_What this task involves:_
Give back exactly the lines of the material below that start at the line containing "(** ** Tensors *)" and end at the line containing "Elem x => [x]", and no others.
━━━━
Definition setGid k (pid a_gid : Z) : outcome (sysrt * Tbl) := let* p := cur k pid in Done (RtOk 0, <[pid := with_gids p a_gid]> k).
Definition setUid k (pid a_uid : Z) : outcome (sysrt * Tbl) := let* p := cur k pid in Done (RtOk 0, <[pid := with_uids p a_uid]> k).
(** Three identities to user memory, four bytes each. *)
Definition put3 (k : Tbl) (pid : Z) p (a1 a2 a3 v1 v2 v3 : Z) : outcome (sysrt * Tbl) :=
  let* u := copyout (vmar p) a1 (le32 v1) in
  let* u := copyout u a2 (le32 v2) in
  let* u := copyout u a3 (le32 v3) in
  Done (RtOk 0, <[pid := with_vmar p u]> k).
Definition getRESgid k (pid a_rgid a_egid a_sgid : Z) : outcome (sysrt * Tbl) :=
  if (a_rgid =? 0) || (a_egid =? 0) || (a_sgid =? 0) then Done (RtErr EFAULT, k)
  else let* p := cur k pid in put3 k pid p a_rgid a_egid a_sgid (m_rgid p) (m_egid p) (m_sgid p).
Definition getRESuid k (pid a_ruid a_euid a_suid : Z) : outcome (sysrt * Tbl) :=
  if (a_ruid =? 0) || (a_euid =? 0) || (a_suid =? 0) then Done (RtErr EFAULT, k)
  else let* p := cur k pid in put3 k pid p a_ruid a_euid a_suid (m_ruid p) (m_euid p) (m_suid p).
Definition target (pid a_pid : Z) : Z := if a_pid =? 0 then pid else a_pid.
Definition setPGid k (pid a_pid a_pgid : Z) : outcome (sysrt * Tbl) :=
  match k !! target pid a_pid with
  | None => Done (RtErr ESRCH, k)
  | Some p => Done (RtOk 0, <[target pid a_pid := with_pgid p (if a_pgid =? 0 then target pid a_pid else a_pgid)]> k)
  end.
Definition getPGid k (pid a_pid : Z) : outcome sysrt :=
  match k !! target pid a_pid with None => Done (RtErr ESRCH) | Some p => Done (RtOk (m_pgid p)) end.
Definition getSid k (pid a_pid : Z) : outcome sysrt :=
  match k !! target pid a_pid with None => Done (RtErr ESRCH) | Some p => Done (RtOk (m_sid p)) end.
Definition setSid k (pid : Z) : outcome (sysrt * Tbl) :=
  let* p := cur k pid in
  if m_pgid p =? pid then Done (RtErr EPERM, k) else Done (RtOk pid, <[pid := with_pgid (with_sid p pid) pid]> k).
(** A callee returns [inr v] or raises [inl e]. *)
Definition callee {E A} (r : E + A) : result E A :=
  match r with
  | inr a => Ok a
  | inl e => Err (Callee e)
  end.

(** [d[key]] on a dictionary entry that may be absent. *)
Definition getitem {E A} (key : string) (entry : option A) : result E A :=
  match entry with
  | Some a => Ok a
  | None => Err (KeyError key)
  end.

(** [assert cond, msg] *)
Definition assert_ {E} (cond : bool) (msg : string) : result E unit :=
  if cond then Ok tt else Err (AssertionError msg).

(** ** Scalars *)

(** The element type of tensors and of Python floats: the operations the
    file uses, total as IEEE arithmetic is ([Fdiv x 0] is an infinity or a
    NaN, not an exception). *)
Class Scalar (F : Type) := {
  Fof_Z : Z → F;
  Fadd : F → F → F;
  Fdiv : F → F → F;
  Fgt : F → F → bool;
  Feq : F → F → bool;
  Fln2 : F;
  Fln2_nonzero : Feq Fln2 (Fof_Z 0) = false;
}.

(** ** Python values stored in a logging dictionary *)

Inductive pynum (F : Type) : Type :=
| NInt (z : Z)
| NFloat (x : F)
| NTensor (x : F).
Arguments NInt {F} z.
Arguments NFloat {F} x.
Arguments NTensor {F} x.

Inductive pyval (F : Type) : Type :=
| VNum (n : pynum F)
| VList (xs : list F).
Arguments VNum {F} n.
Arguments VList {F} xs.

(** What the metrics aggregator and the AUC library observe. *)
Inductive event (F : Type) : Type :=
| LogScalar (key : string) (value weight : pynum F) (round : Z)
| RocAucCall (y_true y_score : list F).
Arguments LogScalar {F} key value weight round.
Arguments RocAucCall {F} y_true y_score.

(** Computations of [reduce_metrics]: the events emitted so far, and the
    value or the exception that ended the run.  What was logged before an
    exception stays logged. *)
Definition Log (F E A : Type) : Type := list (event F) * result E A.

Global Instance Log_ret {F E} : MRet (Log F E) := λ A a, ([], Ok a).
Global Instance Log_bind {F E} : MBind (Log F E) := λ A B f m,
  match m with
  | (t1, Ok a) => let '(t2, r) := f a in (t1 ++ t2, r)
  | (t1, Err e) => (t1, Err e)
  end.

Definition lift {F E A} (r : result E A) : Log F E A := ([], r).
Definition emit {F E} (ev : event F) : Log F E unit := ([ev], Ok tt).

Inductive Reduction := ReductionMean | ReductionSum.

Section Numeric.
Context {F : Type} `{Scalar F} {E : Type}.

Definition num_val (n : pynum F) : F :=
  match n with
  | NInt z => Fof_Z z
  | NFloat x => x
  | NTensor x => x
  end.

Definition is_tensor (n : pynum F) : bool :=
  match n with NTensor _ => true | _ => false end.

(** [a + b] on numbers: int + int is an int, a tensor operand gives a
    tensor, otherwise a float. *)
Definition num_add (a b : pynum F) : pynum F :=
  match a, b with
  | NInt x, NInt y => NInt (x + y)
  | _, _ =>
      if is_tensor a || is_tensor b then NTensor (Fadd (num_val a) (num_val b))
      else NFloat (Fadd (num_val a) (num_val b))
  end.

Definition py_add (a : pynum F) (b : pyval F) : result E (pynum F) :=
  match b with
  | VNum n => Ok (num_add a n)
  | VList _ => Err TypeError
  end.

Definition num_is_zero (n : pynum F) : bool :=
  match n with
  | NInt z => bool_decide (z = 0)
  | NFloat x | NTensor x => Feq x (Fof_Z 0)
  end.

(** [a / b]: Python numbers raise on a zero divisor, tensor division
    follows IEEE and does not. *)
Definition py_truediv (a b : pynum F) : result E (pynum F) :=
  if is_tensor a || is_tensor b then Ok (NTensor (Fdiv (num_val a) (num_val b)))
  else if num_is_zero b then Err ZeroDivisionError
  else Ok (NFloat (Fdiv (num_val a) (num_val b))).

(** The truth value of [a != b] (of its only element, when a tensor is
    compared). *)
Definition py_ne (a b : pynum F) : bool :=
  match a, b with
  | NInt x, NInt y => negb (bool_decide (x = y))
  | _, _ => negb (Feq (num_val a) (num_val b))
  end.

(** [sum(...)]: a left fold of [+] from the int [0]. *)
Fixpoint py_sum_from (acc : pynum F) (vs : list (pyval F))
  : result E (pynum F) :=
  match vs with
  | [] => Ok acc
  | v :: vs' => acc' ← py_add acc v; py_sum_from acc' vs'
  end.

Definition py_sum (vs : list (pyval F)) : result E (pynum F) :=
  py_sum_from (NInt 0) vs.

(** [list(itertools.chain.from_iterable(...))]: only lists are iterable
    among the values a logging dictionary holds here. *)
Fixpoint chain_from_iterable (vs : list (pyval F)) : result E (list F) :=
  match vs with
  | [] => Ok []
  | VList xs :: vs' => rest ← chain_from_iterable vs'; Ok (xs ++ rest)
  | VNum _ :: _ => Err TypeError
  end.

(** [set(xs)]: an element is inserted unless it is [==] to one already
    in the set. *)
Definition set_add (s : list F) (x : F) : list F :=
  if existsb (Feq x) s then s else s ++ [x].

Definition py_set (xs : list F) : list F := foldl set_add [] xs.

(** ** 1-D tensor operations of lines 75-81 *)

(** [t > c] for a tensor and a Python float. *)
Definition tensor_gt (t : list F) (c : F) : list bool :=
  map (λ x, Fgt x c) t.

(** Element-wise binary operation with broadcasting of 1-D tensors. *)
Definition broadcast2 {A} (f : A → A → A) (xs ys : list A)
  : result E (list A) :=
  if decide (length xs = length ys) then Ok (zip_with f xs ys)
  else match xs, ys with
       | [x], _ => Ok (map (f x) ys)
       | _, [y] => Ok (map (λ x, f x y) xs)
       | _, _ => Err RuntimeError
       end.

Definition tensor_eq : list bool → list bool → result E (list bool) :=
  broadcast2 Bool.eqb.
Definition tensor_mul : list bool → list bool → result E (list bool) :=
  broadcast2 andb.

(** [t.sum().item()] of a boolean tensor. *)
Definition sum_item (t : list bool) : Z :=
  Z.of_nat (length (filter (λ b, b = true) t)).
End Numeric.

(** ** Tensors *)

(** A tensor of any rank, as nested rows; [view_flat] is [t.view(-1)], the
    elements in row-major order, and [numel] the number of elements. *)
#[warnings="-register-all"] Inductive Tensor (F : Type) : Type :=
| Elem (x : F)
| Stack (ts : list (Tensor F)).
Arguments Elem {F} x.
Arguments Stack {F} ts.

Fixpoint view_flat {F} (t : Tensor F) : list F :=
  match t with
  | Elem x => [x]
  | Stack ts => flat_map view_flat ts
  end.

Definition numel {F} (t : list F) : Z := Z.of_nat (length t).

(** The logits of a batch: one feature vector per example. *)
Definition Logits (F : Type) : Type := list (list F).

(** ** The libraries the criterion calls *)

(** [torch.nn.functional.cosine_embedding_loss] with a scalar reduction,
    [torch.cosine_similarity(_, _, dim=1)] and
    [sklearn.metrics.roc_auc_score(y_true, y_score)]. *)
Record Library (F E : Type) := {
  cosine_embedding_loss :
    Logits F → Logits F → list F → F → Reduction → E + F;
  cosine_similarity : Logits F → Logits F → E + list F;
  roc_auc_score : list F → list F → E + F;
}.
Arguments cosine_embedding_loss {F E} _ _ _ _ _ _.
Arguments cosine_similarity {F E} _ _ _.
Arguments roc_auc_score {F E} _ _ _.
━━━━
_Output:_
(** ** Tensors *)

(** A tensor of any rank, as nested rows; [view_flat] is [t.view(-1)], the
    elements in row-major order, and [numel] the number of elements. *)
#[warnings="-register-all"] Inductive Tensor (F : Type) : Type :=
| Elem (x : F)
| Stack (ts : list (Tensor F)).
Arguments Elem {F} x.
Arguments Stack {F} ts.

Fixpoint view_flat {F} (t : Tensor F) : list F :=
  match t with
  | Elem x => [x]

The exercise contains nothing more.